20100413

Yet More Military Human Enhancement

You’re probably all thoroughly sick of this topic, but it is what I supposedly do at work, so here’s some more.

Aside from the ethical implications of military human enhancement (medical experimentation, neurology and morality in warfare, super-soldiers etc), on little regarded question is how MHE will affect the recruiting pool.
Everybody has a different reason why the join the army, but generally you can boil it down to some combination of the following: Patriotism and the Warrior Spirit (as its referred to in various manuals.) Some people just love America, and value duty, honor, courage as the highest virtues. The second is person advancement; access to the GI bill, couldn’t get a job after graduating, what have you. The third reason is the elemental joy of taking high tech equipment and using it to blow shit up. Recruitment for the Navy soared after Top Gun, because everybody wanted to fly an F-14. There’s nowhere else in the world where you can cruise around in an armored vehicle, rocking and rolling a .50 caliber machine gun.

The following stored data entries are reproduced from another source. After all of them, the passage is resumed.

(** ** Tokens *)

(** The text of a token, before the text that is left. *)
Definition token_text (tok : LiteralParserToken) (rest t : list Z) : Prop :=
  match token_type tok with
  | TokLBracket => t = [91] | TokRBracket => t = [93] | TokLBrace => t = [123] | TokRBrace => t = [125]
  | TokLParen => t = [40] | TokRParen => t = [41] | TokComma => t = [44] | TokColon => t = [58]
  | TokDot => t = [46] | TokAssign => t = [61] | TokSemi => t = [59]
  | TokTrue => t = word_true | TokFalse => t = word_false | TokNull => t = word_null
  | TokString => exists k, t = quoted k /\ string_text (stringToken tok) k
  | TokNumber => number_text (numberToken tok) t /\ (small_integer (JSNumber (numberToken tok)) = true -> rest <> []) \/ last_number (numberToken tok) t /\ rest = []
  | TokEnd => t = [] /\ rest = []
  | TokIdentifier | TokError => True
  end.

(** No value has these tokens. *)
Definition foreign (type : TokenType) : bool := match type with TokIdentifier | TokError => true | _ => false end.

Lemma after_word_sound word : forall ptr rest, after_word word ptr = Some rest -> ptr = word ++ rest.
Proof.
  induction word as [|c word IH]; intros ptr rest; cbn [after_word app]; [by intros [= ->]|]. destruct ptr as [|d ptr]; [done|]. destruct (Z.eqb_spec c d) as [->|]; [|done]. by intros ->%IH.
Qed.

Lemma lex_sound wide ptr l : lex wide ptr = Some l -> foreign (token_type (m_currentToken l)) = true
  \/ exists w t, white w /\ ptr = w ++ t ++ m_ptr l /\ token_text (m_currentToken l) (m_ptr l) t.
Proof.
  unfold lex. pose proof (span_app isJSONWhiteSpace ptr) as Hs. destruct (span isJSONWhiteSpace ptr) as [w rest]. destruct Hs as (-> & Hw & _). destruct rest as [|c rest]; [intros [= <-]; right; by exists w, []|].
  assert (Hfind : forall table, table = punctuation \/ table = other_punctuation -> forall d type, List.find (fun t => fst t =? c) table = Some (d, type) -> token_text (plainToken type) rest [c]).
  { intros table Ht d type Hf. apply List.find_some in Hf as [Hin Hd]. cbn in Hd. apply Z.eqb_eq in Hd as ->. destruct Ht as [->| ->]; cbn in Hin; repeat (destruct Hin as [[= <- <-]|Hin]; [done|]); done. }
  destruct (List.find _ punctuation) as [[d type]|] eqn:E1; [intros [= <-]; right; exists w, [c]; split; [done|]; split; [done|]; by eapply Hfind; [left|]|].
  destruct (Z.eqb_spec c 34) as [->|_].
  { intros Hl%lexString_sound. destruct Hl as [Hl|(k & -> & Hk & Hty)]; [left; by rewrite Hl|]. right. exists w, (quoted k). split; [done|]. split; [unfold quoted; cbn [app]; by rewrite <- (assoc_L (++))|]. unfold token_text. rewrite Hty. by exists k. }
  destruct (keyword (c :: rest)) as [l1|] eqn:E2.
  { intros [= <-]. right. unfold keyword in E2. destruct (after_word word_true _) as [r|] eqn:W1; [injection E2 as <-; apply after_word_sound in W1; rewrite W1; by exists w, word_true|].
    destruct (after_word word_false _) as [r|] eqn:W2; [injection E2 as <-; apply after_word_sound in W2; rewrite W2; by exists w, word_false|].
    destruct (after_word word_null _) as [r|] eqn:W3; [injection E2 as <-; apply after_word_sound in W3; rewrite W3; by exists w, word_null|done]. }
  destruct (_ || _).
  { intros [= <-]. destruct (lexNumber_sound (c :: rest)) as [Hf|(n & t & r & -> & -> & Hn)]; [left; by rewrite Hf|]. right. by exists w, t. }
  destruct (List.find _ other_punctuation) as [[d type]|] eqn:E3; [intros [= <-]; right; exists w, [c]; split; [done|]; split; [done|]; by eapply Hfind; [right|]|].
  destruct (_ || _); intros [= <-]; left; [|done]. unfold lexIdentifier. by destruct (span _ _).
Qed.

(** Texts that are the same up to the grouping of their parts. *)
Ltac same_text := repeat first [progress rewrite <- !(assoc_L (++)) | progress cbn [app]]; reflexivity.

(** ** Prefixes of arrays and objects *)

(** The elements before the next one, with the comma after them. *)
Definition elements_before (vs : list JSValue) (t : list Z) : Prop := (vs = [] /\ t = []) \/ exists e, t = e ++ [44] /\ elements_text vs e.

Definition members_before (ms : list (list Z * JSValue)) (t : list Z) : Prop := (ms = [] /\ t = []) \/ exists e, t = e ++ [44] /\ members_text ms e.

Lemma elements_snoc vs e v w t w' : elements_text vs e -> white w -> value_text v t -> white w' -> elements_text (vs ++ [v]) (e ++ 44 :: w ++ t ++ w').
Proof.
  revert e. induction vs as [|v1 vs IH]; intros e He Hw Hv Hw'; inversion He as [? w1 t1 w2 H1 H2 H3|? ? w1 t1 w2 ts H1 H2 H3 Hts]; subst; rewrite <- ?(assoc_L (++)); cbn [app].
  - apply et_more; [done..|]. by apply et_one.
  - apply et_more; [done..|]. by apply IH.
Qed.

Lemma elements_next vs e v w t w' : elements_before vs e -> white w -> value_text v t -> white w' -> elements_text (vs ++ [v]) (e ++ w ++ t ++ w').
Proof. intros [[-> ->]|(e' & -> & He)] Hw Hv Hw'; [by apply (et_one v w t w')|]. rewrite <- (assoc_L (++)). cbn [app]. by apply elements_snoc. Qed.

Lemma members_snoc ms e name k v w w1 w2 t w3 : members_text ms e -> white w -> string_text name k -> white w1 -> white w2 -> value_text v t -> white w3 ->
  members_text (ms ++ [(name, v)]) (e ++ 44 :: w ++ quoted k ++ w1 ++ 58 :: w2 ++ t ++ w3).
Proof.
  revert e. induction ms as [|m1 ms IH]; intros e He Hw Hk Hw1 Hw2 Hv Hw3; inversion He; subst; rewrite <- ?(assoc_L (++)); cbn [app]; rewrite <- ?(assoc_L (++)); cbn [app]; rewrite <- ?(assoc_L (++)).
  - apply mt_more; [done..|]. by apply mt_one.
  - apply mt_more; [done..|]. by apply IH.
Qed.

Lemma members_next ms e name k v w w1 w2 t w3 : members_before ms e -> white w -> string_text name k -> white w1 -> white w2 -> value_text v t -> white w3 ->
  members_text (ms ++ [(name, v)]) (e ++ w ++ quoted k ++ w1 ++ 58 :: w2 ++ t ++ w3).
Proof. intros [[-> ->]|(e' & -> & He)] Hw Hk Hw1 Hw2 Hv Hw3; [by apply (mt_one name v w k w1 w2 t w3)|]. rewrite <- (assoc_L (++)). cbn [app]. by apply members_snoc. Qed.

Lemma members_object_snoc ms name v : members_object (ms ++ [(name, v)]) = putDirect (members_object ms) name v.
Proof. unfold members_object. by rewrite foldl_app. Qed.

Military Human Enhancement alters these motivations. Enhancement technology appeals to a different group than the traditional “blow shit up” aficionados of military hardware. Depending on the exact nature of the enhancements, they might improve a soldier’s opportunities on leaving the army, be neutral, or hinder them by adding further complications to returning to civilian life, and ‘battle-mind’ capabilities that interfere with normal functioning. The transhumanist values associated with human enhancement (self-determination, immortality, and technological integration into the self), are in the direct opposition to traditional military values. Military human enhancement will transform the pool of potential recruits, with consequences for the army as a whole.

But one thing will always be true: The commercial where the Marine goes through the death-maze and fights a giant lava monster is freaking sweet.